In a time where every year boasts a
ton of sequels, it’s truly great to see a new franchise hit the market,
especially if that game shakes the foundations of its genre with unique gameplay
elements. Fracture is a game like that, offering a wholly new take on
destructible environments and allowing players to deform the terrain in very
impressive ways.
Fracture is an action packed third-person shooter that gives players a variety
of options for combat, including a nice array of weapons, dynamic AI, and a
terrain deformation ability that must be experienced.
GameZone recently had the chance to sit down and chat with Dan Hay (Senior Producer/Art Director) and Deke Waters (Associate Producer) of Day 1 Studios, to discuss the game, including some of the challenges they faced in creating it.

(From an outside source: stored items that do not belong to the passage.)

(** The dispatcher on a run of digits with no leading zero. *)
Lemma number_string_digit_run (c : ascii) (r : string) :
  is_nonzero_digit c = true -> all_chars is_digit r = true ->
  (String.length (String c r) <= 102)%nat ->
  (r = "" ->
   number_string (PyStr (String c r)) = Raise (ValueError CannotParseAsFloat)) /\
  (r <> "" -> is_Ok (number_string (PyStr (String c r)))).
Proof.
  intros Hc Hr Hlen.
  pose proof (nonzero_digit_is_digit c Hc) as Hd.
  assert (Hall : all_chars is_digit (String c r) = true)
    by (cbn [all_chars]; now rewrite Hd, Hr).
  split.
  - intros ->. unfold number_string.
    destruct (fullmatch INT_REGEX (String c "")) eqn:E.
    + apply INT_REGEX_matches in E
        as [E|(first & rest & groups & _ & Hrest & _ & E)].
      * injection E as ->. discriminate.
      * destruct (grouped_literal_long first rest groups Hrest)
          as (c' & r' & E').
        rewrite E' in E. discriminate.
    + apply float_string_unsplit. unfold splits_in_two. cbn [py_str].
      now rewrite (split_no_point _ (digits_not_point _ Hall)).
  - intros Hne.
    assert (Hg : digit_group r = true) by (destruct r; [congruence | exact Hr]).
    assert (Hm : fullmatch INT_REGEX (String c r) = true).
    { apply INT_REGEX_matches. right. exists c, r, [].
      repeat split; try assumption.
      unfold grouped_literal. cbn [map String.concat].
      now rewrite append_empty_r. }
    unfold number_string. rewrite Hm.
    rewrite (py_int_digits (String c r) Hall)
      by (unfold int_max_str_digits; lia).
    cbn [bind].
    apply integer_string_total.
    pose proof (decimal_value_within_MAX (String c r) Hall Hlen). lia.
Qed.

(** X13: the dispatcher on what [random_number_string] returns, for draws
    the module can make and at most 103 requested integer digits (the
    default is 100).  A text with a decimal part is always rendered; a text
    without one is rendered exactly when it has two digits or more, and a
    one-digit text is refused with the error of line 169. *)
Theorem number_string_on_random_text
    (max_integer_digits max_decimal_points : Z)
    (integer_draws decimal_draws : draws) (below_half : bool) :
  well_drawn max_integer_digits integer_draws = true ->
  (below_half = false ->
   well_drawn max_decimal_points decimal_draws = true) ->
  max_integer_digits <= 103 ->
  exists text,
    random_number_string max_integer_digits max_decimal_points
      integer_draws below_half decimal_draws = Returned text /\
    (below_half = true -> drawn_count integer_draws = 0 ->
     number_string (PyStr text) = Raise (ValueError CannotParseAsFloat)) /\
    (below_half = false \/ 0 < drawn_count integer_draws ->
     is_Ok (number_string (PyStr text))).
Proof.
  intros Hi Hdec Hmax.
  destruct (well_drawn_facts _ _ Hi) as (_ & Hcount & Hlen & Hdigits).
  destruct (random_integer_string_returns _ _ Hi) as (c & Hret & Hc).
  set (r := drawn_tail integer_draws) in *.
  assert (Hlen' : (String.length (String c r) <= 102)%nat)
    by (cbn [String.length]; lia).
  destruct (number_string_digit_run c r Hc Hdigits Hlen') as [Hone Hmore].
  unfold random_number_string. rewrite Hret.
  destruct below_half.
  - exists (String c r). split; [reflexivity|]. split.
    + intros _ H0. apply Hone. destruct r; [reflexivity|].
      cbn [String.length] in Hlen. lia.
    + intros [H|H]; [discriminate|]. apply Hmore. intros E.
      rewrite E in Hlen. cbn [String.length] in Hlen. lia.
  - specialize (Hdec eq_refl).
    destruct (well_drawn_facts _ _ Hdec) as (_ & _ & _ & Hddigits).
    destruct (random_integer_string_returns _ _ Hdec) as (c' & Hret' & Hc').
    rewrite Hret'. set (r' := drawn_tail decimal_draws) in *.
    exists (String c r +:+ "." +:+ String c' r').
    split; [reflexivity|]. split; [discriminate|]. intros _.
    pose proof (nonzero_digit_is_digit c Hc) as Hd.
    pose proof (nonzero_digit_is_digit c' Hc') as Hd'.
    assert (Hall : all_chars is_digit (String c r) = true)
      by (cbn [all_chars]; now rewrite Hd, Hdigits).
    assert (Hall' : all_chars is_digit (String c' r') = true)
      by (cbn [all_chars]; now rewrite Hd', Hddigits).
    rewrite (number_string_float_route
               (PyStr (String c r +:+ "." +:+ String c' r'))
               (String c r) (String c' r') eq_refl eq_refl
               (digits_not_point _ Hall)).
    rewrite (float_string_split
               (PyStr (String c r +:+ "." +:+ String c' r'))
               (String c r) (String c' r')
               (split_one_point _ _ (digits_not_point _ Hall)
                  (digits_not_point _ Hall'))).
    rewrite (py_int_digits (String c r) Hall)
      by (unfold int_max_str_digits; lia).
    cbn [bind].
    pose proof (decimal_value_within_MAX (String c r) Hall Hlen') as Hv.
    destruct (integer_string_total (decimal_value (String c r)) true
                ltac:(lia)) as [phrase ->].
    cbn [bind]. rewrite (point_names_digits _ Hall'). cbn [bind].
    now eexists.
Qed.
Lemma emits_nothing {A} P Q (m : @M F A) :
  (∀ w, out (m w).2 = out w ∧ log (m w).2 = log w) → emits P Q m.
Proof.
  intros H w. exists [], []. destruct (H w) as [-> ->].
  by rewrite !app_nil_r.
Qed.

Lemma emits_ret {A} P Q (a : A) : emits P Q (@ret F A a).
Proof. by apply emits_nothing. Qed.
Lemma emits_raise {A} P Q e : emits P Q (@raise F A e).
Proof. by apply emits_nothing. Qed.
Lemma emits_lift {A} P Q (r : result A) : emits P Q (@lift F A r).
Proof. by apply emits_nothing. Qed.
Lemma emits_now P Q : emits P Q (@datetime_now F).
Proof. by apply emits_nothing. Qed.
Lemma emits_get P Q : emits P Q (@get_uni F).
Proof. by apply emits_nothing. Qed.
Lemma emits_modify P Q g : emits P Q (@modify_uni F g).
Proof. by apply emits_nothing. Qed.
Lemma emits_unless P Q (m : @M F unit) : emits P Q (when false m).
Proof. by apply emits_nothing. Qed.
Lemma emits_when P Q b (m : @M F unit) : emits P Q m → emits P Q (when b m).
Proof. destruct b; [done|]. intros _. by apply emits_nothing. Qed.
Lemma emits_called {A} P Q c (r : result A) : Q c → emits P Q (@called F A c r).
Proof.
  intros Hc w. exists [], [c]. simpl. rewrite app_nil_r.
  split_and!; try done. by constructor.
Qed.
Lemma emits_print P Q l : P l → emits P Q (@print F l).
Proof.
  intros Hl w. exists [l], []. simpl. rewrite app_nil_r.
  split_and!; try done. by constructor.
Qed.

Ltac emits :=
  repeat first
    [ apply emits_ret | apply emits_raise | apply emits_lift
    | apply emits_now | apply emits_get | apply emits_modify
    | apply emits_unless | apply emits_when
    | apply emits_called; [by simpl]
    | apply emits_print; [by simpl]
    | apply emits_bind; [|intros ?]
    | apply emits_try; [|intros ?]
    | match goal with
      | |- emits _ _ (match ?x with _ => _ end) => destruct x
      end ].

Lemma setup_emits verbose vector fps icoefs jcoefs irrep :
  emits not_density_label not_orbital_call
    (_setup_orbital C verbose vector fps icoefs jcoefs irrep) ∧
  emits not_compute_timing not_orbital_call
    (_setup_orbital C verbose vector fps icoefs jcoefs irrep).
Proof. split; unfold _setup_orbital; emits. Qed.

(** X11: [add_orb_ang_mom] has no fallback and reports no compute
    time: whatever its arguments and however it ends, it calls neither of
    the two orbital routines, and it prints no timing line of
    [_teardown_orbital], with [verbose=True] as well. *)
Theorem add_orb_ang_mom_no_fallback_no_compute_timing
    fps rcoefs icoefs frame_arg orbocc maxes inplace norm verbose :
  emits not_compute_timing not_orbital_call
    (add_orb_ang_mom fzero fone C fps rcoefs icoefs frame_arg orbocc maxes inplace norm
       verbose).
Proof.
  unfold add_orb_ang_mom, print_shape, _teardown_orbital, add_field.
  emits; apply setup_emits.
Qed.

(** X12: no evaluator ever prints a timing line labelled 'density ':
    [add_density] too reports its time under 'orbitals'. *)
Theorem evaluators_never_label_density
    fps mocoefs rcoefs icoefs vector frame_arg orbocc maxes inplace replace norm verbose
    irrep :
  emits not_density_label (λ _, True)
    (add_molecular_orbitals C fps mocoefs vector frame_arg inplace replace verbose irrep) ∧
  emits not_density_label (λ _, True)
    (add_density fzero fadd fmul isclose0 C fps mocoefs orbocc inplace frame_arg norm
       verbose) ∧
  emits not_density_label (λ _, True)
    (add_orb_ang_mom fzero fone C fps rcoefs icoefs frame_arg orbocc maxes inplace norm
       verbose).
Proof.
  split_and!.
  - unfold add_molecular_orbitals, _setup_orbital, _teardown_orbital, add_field,
      fallback_notice. emits.
  - unfold add_density, _setup_orbital, _teardown_orbital, add_field, fallback_notice.
    emits.
  - unfold add_orb_ang_mom, print_shape, _setup_orbital, _teardown_orbital, add_field.
    emits.
Qed.

(** *** The set-up, when it succeeds *)

Ltac crunch :=
  repeat (run_monad;
          match goal with
          | |- context [match ?x with _ => _ end] => destruct x eqn:?
          end);
  run_monad.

What can you tell us about the storyline of Fracture?
Deke: The game is set 150 years in the future. You are Jet Brody, a seasoned veteran who has seen a lot but still has a lot to learn. You’re a little cocky going into this world, on a regular exploration mission of figuring out the reconnaissance of a downed freighter that just hit Alcatraz. Some of the back story that you get on that is that there are two sides: The Pacificans, who are all in on the idea that genetic enhancements are the way to go in the future, and the way that humans should be. The Atlantic Alliance side believes that you shouldn’t tinker around with genetics, and that you should augment what’s on the outside, through cybernetic enhancements based on what you can do with technology. You are on the side of the Atlantic Alliance when you come into this, and you’re starting to understand that the head of the Pacifican Army, General Sheridan, he’s really not thinking that you should exist if you don’t have some sort of biogenetic enhancement. That’s kind of the center of what the main conflict of the story is.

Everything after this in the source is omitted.